CDC Director: Closing Schools an 'Emotional Response' - 'Safest Places' Kids Can Be
Dr. Robert Redfield says calls to close schools are not backed by data

The director of the Centers for Disease Control and Prevention (CDC), Dr. Robert Redfield, has slammed calls to close schools, insisting they are the "safest places" kids can be.
Dr. Redfield said on Thursday that K-12 schools should remain open amid the pandemic, arguing that attempts to close schools are nothing more than an “emotional response.”
He said the response to close schools is not backed by data.
“Today, there’s extensive data that we have—we’ve gathered over the last two to three months—that confirm that K-12 schools can operate with face-to-face learning and they can do it safely and they can do it responsibly,” Redfield said.
“The infections that we’ve identified in schools when they’ve been evaluated were not acquired in schools," he explained.
"They were actually acquired in the community and in the household.”

"Today, as Dr. Birx said, our big threat for transmission is not the public square, it’s small family gatherings, family gatherings where people become more comfortable, they remove their face-mask when they get together and it’s this silent epidemic that begins to transmit,” Redfield continued.
"But it’s not interschool transmission.
"The truth is, for kids K-12, one of the safest places they can be, from our perspective, is to remain in school, and it’s really important that following the data, making sure we don’t make emotional decisions about what to close and what not to close, and I’m here to say clearly the data strongly supports that K-12 schools—as well as institutes of higher learning—really are not where we’re having our challenges.”
"And it would be counterproductive from my point of view, from a public health point of view, just in containing the epidemic, if there was an emotional response, to say, ‘Let’s close the schools’,” he added.
WATCH:
CDC Director Robert Redfield pointing out the obvious that triggers teachers unions, which is "[t]ere is extensive data" that "confirm[s]...K-12 schools can operate with face-to-face learning and they can do it safely and they can do it responsibly." pic.twitter.com/o4nMS81Axp
— Curtis Houck (@CurtisHouck) November 19, 2020
Redfield said over the summer that the threat of suicide, drugs, and the seasonal flu represented a “far greater threat” to children than COVID-19.
“We’re seeing, sadly, far greater suicides now than we are deaths from COVID,” Redfield said at the time.
“We’re seeing far greater deaths from drug overdose that are above excess that we had as background than we are seeing the deaths from COVID.”
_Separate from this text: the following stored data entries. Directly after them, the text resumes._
(* ===== verification/ProcessorFacts.v ===== *)
(** * What the processor's threads answer

    Where the exchanges with the device do not overlap, the threads of [Processor] refine
    the function [Driver.processor_reply], which the backend's clients rely on
    ([Encryption.serves_processor]); where two overlap, a thread answers with the response
    to the other's request, and the backend shows the text of another message. *)

From S2P Require Import Prelude JsText Wire Driver Env Store Model Instance Encryption Processor.
Open Scope Z_scope.

(** ** One reply *)

Lemma length_substitution f input :
  length ((f <$> take 511 (cstr input)) ++ replicate (512 - length (f <$> take 511 (cstr input))) 0)
  = 512%nat.
Proof. rewrite length_app, length_replicate, length_fmap, length_take. lia. Qed.

Lemma length_response r :
  length (rs_from_username r) = 32%nat → length (rs_peer_username r) = 32%nat →
  length (rs_payload r) = 512%nat → length (response_bytes r) = CHAT_RESPONSE_SIZE.
Proof. intros H1 H2 H3. unfold response_bytes. rewrite !length_app, H1, H2, H3. done. Qed.

Lemma length_kernel_sha1 input v : kernel_sha1_transform input 512 = Some v → length v = 512%nat.
Proof. unfold kernel_sha1_transform. destruct (c_string input); [|done]. intros [= <-]. apply length_sha1_output. Qed.
Lemma length_snprintf n mem v : (0 < n)%nat → snprintf n mem = Some v → length v = n.
Proof. unfold snprintf. destruct (c_string mem); [|done]. intros Hn [= <-]. by apply length_c_field. Qed.

Lemma length_chat_write r response :
  chat_write r = Some response → length (response_bytes response) = CHAT_RESPONSE_SIZE.
Proof.
  unfold chat_write. destruct (snprintf 32 (from_username r)) as [from|] eqn:Ef; [|done].
  destruct (snprintf 32 (from_peer_username r)) as [peer|] eqn:Ep; [|done]. cbn [mbind option_bind].
  apply length_snprintf in Ef, Ep; [|lia..].
  assert (∀ id st p, length p = 512%nat →
    length (response_bytes (mkResponse id RESPONSE_ACK st from peer p)) = CHAT_RESPONSE_SIZE) as Hl
    by (intros; by apply length_response).
  destruct (rq_mode r =? PROCESS_SHA1).
  { destruct (kernel_sha1_transform _ 512) as [p|] eqn:E; [|done]. intros [= <-].
    apply Hl. by eapply length_kernel_sha1. }
  repeat case_match; intros [= <-]; apply Hl;
    try apply length_substitution. apply length_c_field. lia.
Qed.

Lemma length_error_response id status text :
  length (response_bytes (error_response id status text)) = CHAT_RESPONSE_SIZE.
Proof. apply length_response; [done..|]. apply length_c_field. lia. Qed.

Lemma processor_reply_invalid ok b response :
  processor_validate_request (parse_request b) = Some response →
  processor_reply ok b = Some (response_bytes response).
Proof. unfold processor_reply. by intros ->. Qed.
Lemma processor_reply_valid ok b :
  processor_validate_request (parse_request b) = None →
  processor_reply ok b = response_bytes <$> (if ok then chat_write (parse_request b)
    else Some (error_response (rq_message_id (parse_request b)) STATUS_DRIVER_ERROR
           (js "device-processing-failed"))).
Proof. unfold processor_reply. by intros ->. Qed.

Lemma read_back_any d r r' :
  chat_write r' = Some (last_response d) →
  read_back true d r = Replying (response_bytes (last_response d)).
Proof.
  intros Hd. unfold read_back, chat_read. rewrite Nat.ltb_irrefl. cbn [Nat.eqb negb].
  by rewrite (length_chat_write r' _ Hd), Nat.eqb_refl.
Qed.
Lemma read_back_reply copied d r b :
  chat_write r = Some (last_response d) → parse_request b = r → processor_validate_request r = None →
  ∃ reply, processor_reply copied b = Some reply ∧ read_back copied d r = Replying reply.
Proof.
  intros Hd <- Hv. rewrite processor_reply_valid by done. destruct copied.
  - rewrite Hd. eexists. split; [done|]. by eapply read_back_any.
  - eexists. split; [done|]. unfold read_back, chat_read. by rewrite Nat.ltb_irrefl.
Qed.

(** ** A connection *)

(** The steps where no system call of the device fails. *)
Definition faultless (a : Action) : bool :=
  match a with Open b | Copy b | ReadBack b => b | _ => true end.

(** The request that a thread is dealing with. *)
Definition in_flight (st : ThreadState) : option chat_request :=
  match st with
  | Opening r | Entering r | Clearing r | Filling r _ | ReadingBack r => Some r
  | _ => None
  end.

(** A whole request and its reply, without [faults] that of a device that works. *)
Definition answered (faults : bool) (b reply : buffer) : Prop :=
  length b = CHAT_REQUEST_SIZE ∧
  ∃ ok, (faults = false → ok = true) ∧ processor_reply ok b = Some reply.

(** What a connection has brought are whole requests and the rest, and what it takes are the
    replies to the requests, in order. *)
Definition conversation_ok (faults : bool) (th : Thread) : Prop :=
  ∃ requests replies, Forall2 (answered faults) requests replies ∧
    match th_state th with
    | Receiving got =>
        th_received th = concat requests ++ got ∧ (length got < CHAT_REQUEST_SIZE)%nat ∧
        th_sent th = concat replies
    | Replying unsent =>
        th_received th = concat requests ∧ th_sent th ++ unsent = concat replies
    | Ended =>
        ∃ rest, th_received th = concat requests ++ rest ∧ th_sent th `prefix_of` concat replies
    | st =>
        ∃ b, in_flight st = Some (parse_request b) ∧ length b = CHAT_REQUEST_SIZE ∧
          processor_validate_request (parse_request b) = None ∧
          th_received th = concat requests ++ b ∧ th_sent th = concat replies
    end.

(** A request whose reply is known. *)
Lemma conversation_reply faults th requests replies b ok reply :
  Forall2 (answered faults) requests replies → length b = CHAT_REQUEST_SIZE →
  (faults = false → ok = true) → processor_reply ok b = Some reply →
  th_received th = concat requests ++ b → th_sent th = concat replies →
  conversation_ok faults (go (Replying reply) th).
Proof.
  intros Hs Hb Hok Hreply Hr Hsent. exists (requests ++ [b]), (replies ++ [reply]). split.
  - apply Forall2_app; [done|]. constructor; [|constructor]. split; [done|]. by exists ok.
  - cbn. by rewrite !concat_app, Hr, Hsent; cbn; rewrite !app_nil_r.
Qed.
“So this is why I keep coming back, for the overall social being of individuals, is let’s all work together and find out how we can find common ground to get these schools open in a way that people are comfortable and their safe,” he continued.
"And if there is a need for investment and resources, just like there is a need for some of the underprivileged children that are probably better served if they have certain comorbidities to do homeschooling, they need the access to be able to have the computer and the internet to do that.”
"The goal is to get all these kids back into education,” Redfield concluded.
"I’d like to see the goal being face-to-face education, five days a week, as when we get there, then we’ve got there for those children that don’t have an underlying significant comorbidity that would preclude it.
"And, hopefully, the states and the federal government will work together to see that the resources to get these schools fully operational come to bear.”